Wf-536 prevents tumor metastasis by inhibiting both tumor motility and angiogenic actions.

The signaling pathway of Rho and Rho-associated coiled-coil forming protein kinase (ROCK) is involved in tumor metastasis. In the present study, we investigated the suppressive effect of a novel inhibitor of ROCK, Wf-536 [(+)-(R)-4-(1-Aminoethyl)-N-(4-pyridyl) benzamide monohydrochloride], on spontaneous tumor metastasis in vivo and analyzed its action on tumor cell motility and angiogenesis to clarify its action mechanism.

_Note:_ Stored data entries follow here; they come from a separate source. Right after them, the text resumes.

Definition add_edge (name dependency : string) (g : graph) : graph :=
  <[name := default [] (g !! name) ++ [dependency]]> g.

(** The dependencies on other roles of the group. *)
Definition dependency_graph (roles : list RoleSpec) : graph :=
  fold_left (fun g role =>
    fold_left (fun g d => if known_dependency roles role d then add_edge (role_Name role) d g else g)
      (role_Dependencies role) g) roles ∅.

Definition dependency_errors (fieldPath : string) (roles : list RoleSpec) : list error :=
  concat (imap (fun i role => concat (imap (fun j d =>
    let path := at_index fieldPath i +:+ at_index ".dependencies" j in
    if bool_decide (d = role_Name role) then [path +:+ ": role " +:+ quoted (role_Name role) +:+ " cannot depend on itself"]
    else if bool_decide (d ∈ map role_Name roles) then []
    else [path +:+ ": role " +:+ quoted (role_Name role) +:+ " depends on unknown role " +:+ quoted d])
    (role_Dependencies role))) roles).

Inductive mark := Visiting | Visited.
Abbreviation marks := (gmap string mark).

(** The path from the first occurrence of the name on, closed by the name. *)
Fixpoint appendCycle (path : list string) (roleName : string) : list string :=
  match path with
  | [] => [roleName]
  | x :: path' => if bool_decide (x = roleName) then path ++ [roleName] else appendCycle path' roleName
  end.

Section search.
Context (deps : graph).

(** A cycle, or the marks after the search; [visit] is the closure. *)
Fixpoint visit_each (visit : marks -> string -> option (list string + marks)) (ds : list string) (st : marks)
    : option (list string + marks) :=
  match ds with
  | [] => Some (inr st)
  | d :: ds' =>
      match visit st d with
      | Some (inr st') => visit_each visit ds' st'
      | r => r
      end
  end.

(** [None] is running out of fuel. *)
Fixpoint search (fuel : nat) (path : list string) (st : marks) (roleName : string) : option (list string + marks) :=
  match fuel with
  | O => None
  | S fuel' =>
      match st !! roleName with
      | Some Visiting => Some (inl (appendCycle path roleName))
      | Some Visited => Some (inr st)
      | None =>
          match visit_each (search fuel' (path ++ [roleName])) (default [] (deps !! roleName)) (<[roleName := Visiting]> st) with
          | Some (inr st') => Some (inr (<[roleName := Visited]> st'))
          | r => r
          end
      end
  end.
Definition reconcileRefinedDiscoveryConfigMap (g : RoleBasedGroup) : M unit :=
  if bool_decide (GetDiscoveryConfigMode g <> RefineDiscoveryConfigMode) then mret tt
  else if negb (HasStatefulRole g) then mret tt
  else
    configData ← (fun w => (ge_build_config (w_trace w) (rbg_with_roles (List.filter IsStatefulRole (rbg_Roles g)) g), w));
    ApplyConfigMap {|
      cma_Name := rbg_Name g; cma_Namespace := g_ns g; cma_Data := {["config.yaml"%string := configData]};
      cma_Owners := [{| or_APIVersion := ge_APIVersion; or_Kind := ge_Kind; or_Name := rbg_Name g;
                        or_UID := om_UID (rbg_meta g); or_Controller := Some true; or_BlockOwnerDeletion := Some true |}] |}.

(** * The status *)

Definition role_ready (statusMap : gmap string RoleStatus) (role : RoleSpec) : bool :=
  match statusMap !! role_Name role, role_Replicas role with
  | Some rs, Some n => (n =? rst_Replicas rs) && (rst_Replicas rs =? rst_ReadyReplicas rs)
  | _, _ => false
  end.

(** Of two statuses of one name the last counts. *)
Definition status_map (statuses : list RoleStatus) : gmap string RoleStatus :=
  fold_left (fun m rs => <[rst_Name rs := rs]> m) statuses ∅.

Wf-536 (0.3-3 mg/kg/day) was found to inhibit Lewis lung carcinoma (LLC) metastasis and LLC-induced angiogenesis in orally treated mice; in vitro, it inhibited both invasion and migration by LLC cells and invasion, migration, and formation of capillary-like tubes on Matrigel by endothelial cells, without cytotoxicity or anti-proliferative action in either cell type. We conclude that Wf-536 has tumor anti-metastatic activity which may depend on inhibition of tumor motility and angiogenesis. The findings support its further clinical development as an anti-metastatic agent.